Conflict detection with version vectors
A version vector is a map node_id → counter. Compare two versions:
def compare(a, b):
a_dom = all(a[n] >= b.get(n,0) for n in a) and a != b
b_dom = all(b[n] >= a.get(n,0) for n in b) and a != b
if a_dom: return "a_newer"
if b_dom: return "b_newer"
return "concurrent" # conflict → merge or return siblings to the app
concurrent means neither causally precedes the other → a genuine conflict the
application (or a CRDT merge) must reconcile. Last-write-wins instead picks the
higher timestamp — simpler, but silently discards one write.
Anti-entropy with Merkle trees
Replicas drift (missed writes, hinted handoffs not yet delivered). Each replica builds a Merkle tree over its key ranges; two replicas compare root hashes, and only descend into subtrees that differ — so they find divergent keys with minimal data transfer, then sync just those. (Chapter 2’s checksums/Merkle idea.)
Membership and failure detection
Nodes run a gossip protocol to share membership and a phi-accrual-style failure detector (adaptive heartbeats, Chapter 2) so the ring stays current as nodes join, leave, or die — and hinted handoffs know where to deliver.
Failure handling
- Replica down on write → hinted handoff keeps the write available; delivered on recovery.

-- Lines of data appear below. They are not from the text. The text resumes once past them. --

Definition BUCKETS_FORMAT_VERSION : string := "1".
Definition BUCKETS_FORMAT_TYPE : string := "erasure".
Definition BUCKETS_ERASURE_VERSION : string := "3".
Definition BUCKETS_DISTRIBUTION_ALGO : string := "SIPMOD+PARITY".

(** ** Creation *)

(** [uuid[i] = (uuid[i] & mask) | bits] *)
Definition set_bits (uuid : list Z) (i : nat) (mask bits : Z) : list Z :=
  match uuid !! i with
  | Some b => <[i := Z.lor (Z.land b mask) bits]> uuid
  | None => uuid
  end.

Section Create.
Context (SHA256 : list Z → list Z).

(** [random_uuid] is what [buckets_uuid_generate] would produce. *)
Definition buckets_uuid_generate_from_name (random_uuid : string) (name : option string)
    : string :=
  match name with
  | None => random_uuid
  | Some name =>
      let hash := SHA256 (str_bytes name) in
      let uuid := take 16 hash in
      let uuid := set_bits uuid 6 0x0F 0x50 in
      let uuid := set_bits uuid 8 0x3F 0x80 in
      canonical_uuid uuid
  end.

(** The name a disk UUID is derived from. *)
Definition disk_name (deployment_id : string) (i j : nat) : string :=
  snprintf 128 (deployment_id +:+ "-set" +:+ pretty i +:+ "-disk" +:+ pretty j).

Definition buckets_format_new_with_deployment_id (set_count dps : Z)
    (cluster_deployment_id : option string) (random_uuid : string) : option buckets_format :=
  if (set_count <=? 0) || (dps <=? 0) then None
  else
    let deployment_id :=
      match cluster_deployment_id with
      | Some (String _ _ as name) =>
          buckets_uuid_generate_from_name random_uuid (Some name)
      | _ => random_uuid
      end in
    Some {| meta := {| meta_version := strncpy 15 BUCKETS_FORMAT_VERSION;
                       format_type := strncpy 15 BUCKETS_FORMAT_TYPE;
                       meta_deployment_id := deployment_id |};
            erasure := {| ei_version := strncpy 15 BUCKETS_ERASURE_VERSION;
                          this_disk := "";
                          ei_sets :=
                            (λ i, (λ j, buckets_uuid_generate_from_name random_uuid
                                          (Some (disk_name deployment_id i j)))
                                    <$> seq 0 (Z.to_nat dps))
                              <$> seq 0 (Z.to_nat set_count);
                          disks_per_set := Z.to_nat dps;
                          distribution_algo := strncpy 31 BUCKETS_DISTRIBUTION_ALGO |} |}.

Definition buckets_format_new (set_count dps : Z) (random_uuid : string)
    : option buckets_format :=
  buckets_format_new_with_deployment_id set_count dps None random_uuid.
End Create.

(** ** JSON *)

Definition format_to_json (format : buckets_format) : json :=
  let root := [] in
  let root := buckets_json_add_string root "version" (Some (meta_version (meta format))) in
  let root := buckets_json_add_string root "format" (Some (format_type (meta format))) in
  let root := buckets_json_add_string root "id" (Some (meta_deployment_id (meta format))) in
  let e := erasure format in
  let xl := [] in
  let xl := buckets_json_add_string xl "version" (Some (ei_version e)) in
  let xl := buckets_json_add_string xl "this" (Some (this_disk e)) in
  let xl := buckets_json_add_string xl "distributionAlgo" (Some (distribution_algo e)) in
  let sets := (λ set, JArray (JString <$> take (disks_per_set e) set)) <$> ei_sets e in
  let xl := buckets_json_add_array xl "sets" (Some sets) in
  JObject (buckets_json_add_object root "xl" (Some (JObject xl))).

(** The UUIDs of one set; [None] when an element is not a string. *)
Fixpoint parse_disks (l : list json) : option (list string) :=
  match l with
  | [] => Some []
  | JString s :: l => cons s <$> parse_disks l
  | _ :: _ => None
  end.

(** The loop over the sets: the first set fixes [disks_per_set]. *)
Fixpoint parse_sets (first : option nat) (l : list json) : option (list (list string)) :=
  match l with
  | [] => Some []
  | JArray set :: l =>
      let disks_in_set := length set in
      if bool_decide (first = None ∨ first = Some disks_in_set) then
        match parse_disks set with
        | None => None
        | Some disks =>
            cons disks <$> parse_sets (Some (default disks_in_set first)) l
        end
      else None
  | _ :: _ => None
  end.

Definition format_from_json (doc : option json) : option buckets_format :=
  match doc with
  | None => None
  | Some j =>
      let version := buckets_json_get_string (Some j) "version" (Some BUCKETS_FORMAT_VERSION) in
      let ftype := buckets_json_get_string (Some j) "format" (Some BUCKETS_FORMAT_TYPE) in
      match buckets_json_get_string (Some j) "id" None with
      | None => None
      | Some deployment_id =>
          match buckets_json_get_object (Some j) "xl" with
          | None => None
          | Some e =>
              let erasure_version :=
                buckets_json_get_string (Some e) "version" (Some BUCKETS_ERASURE_VERSION) in
              let this := buckets_json_get_string (Some e) "this" (Some "") in
              let dist_algo :=
                buckets_json_get_string (Some e) "distributionAlgo"
                  (Some BUCKETS_DISTRIBUTION_ALGO) in
              match buckets_json_get_array (Some e) "sets" with
              | None => None
              | Some sets =>
                  if (length sets =? 0)%nat then None
                  else
                    match parse_sets None sets with
                    | None => None
                    | Some uuids =>
                        Some {| meta :=
                                  {| meta_version := strncpy 15 (default "" version);
                                     format_type := strncpy 15 (default "" ftype);
                                     meta_deployment_id := strncpy 36 deployment_id |};
                                erasure :=
                                  {| ei_version := strncpy 15 (default "" erasure_version);
                                     this_disk := strncpy 36 (default "" this);
                                     ei_sets := uuids;
                                     disks_per_set := length (default [] (head uuids));
                                     distribution_algo :=
                                       strncpy 31 (default "" dist_algo) |} |}
                    end
              end
          end
      end
  end.

Definition buckets_format_clone (format : option buckets_format) : option buckets_format :=
  match format with
  | None => None
  | Some f => format_from_json (Some (format_to_json f))
  end.

(** ** Persistence *)

Section Persist.
Context `{CJson}.

Definition buckets_format_save (env : write_env) (pid : N) (fs : fs_t)
    (disk_path : option string) (format : option buckets_format)
    : buckets_error_t * list fs_t :=
  match disk_path, format with
  | Some p, Some f =>
      match buckets_get_format_path (Some p) with
      | None => (BUCKETS_ERR_NOMEM, [fs])
      | Some format_path =>
          buckets_json_save env pid fs (Some format_path) (Some (format_to_json f)) true
      end
  | _, _ => (BUCKETS_ERR_INVALID_ARG, [fs])
  end.

Definition buckets_format_load (read_ok : bool) (fs : fs_t) (disk_path : option string)
    : option buckets_format :=
  match disk_path with
  | None => None
  | Some p =>
      match buckets_get_format_path (Some p) with
      | None => None
      | Some format_path => format_from_json (buckets_json_load read_ok fs (Some format_path))
      end
  end.
End Persist.

(** ** Validation *)

(** A format counts as valid when it agrees with the reference; a version difference is
    only a warning. *)
Definition format_matches (reference f : buckets_format) : bool :=
  if negb (strcmp_eq (meta_deployment_id (meta f)) (meta_deployment_id (meta reference)))
  then false
  else if negb (ei_set_count (erasure f) =? ei_set_count (erasure reference))%nat then false
  else if negb (disks_per_set (erasure f) =? disks_per_set (erasure reference))%nat
  then false
  else if negb (strcmp_eq (distribution_algo (erasure f)) (distribution_algo (erasure reference)))
  then false
  else true.

Fixpoint first_format (formats : list (option buckets_format)) : option buckets_format :=
  match formats with
  | [] => None
  | Some f :: _ => Some f
  | None :: formats => first_format formats
  end.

- Stale read → read repair + anti-entropy converge replicas.
- Coordinator down → any node can coordinate; the client retries another.
- Datacenter loss → replicas on other DCs serve; quorum tuned to survive it.
The takeaway
Concrete signals: quorum W/R/N writes and reads, commit-log + LSM storage with Bloom filters and compaction, version vectors for conflicts, hinted handoff + read repair + Merkle anti-entropy for availability and convergence, and gossip membership. This durable, leaderless store is the backbone many later systems shard their data onto.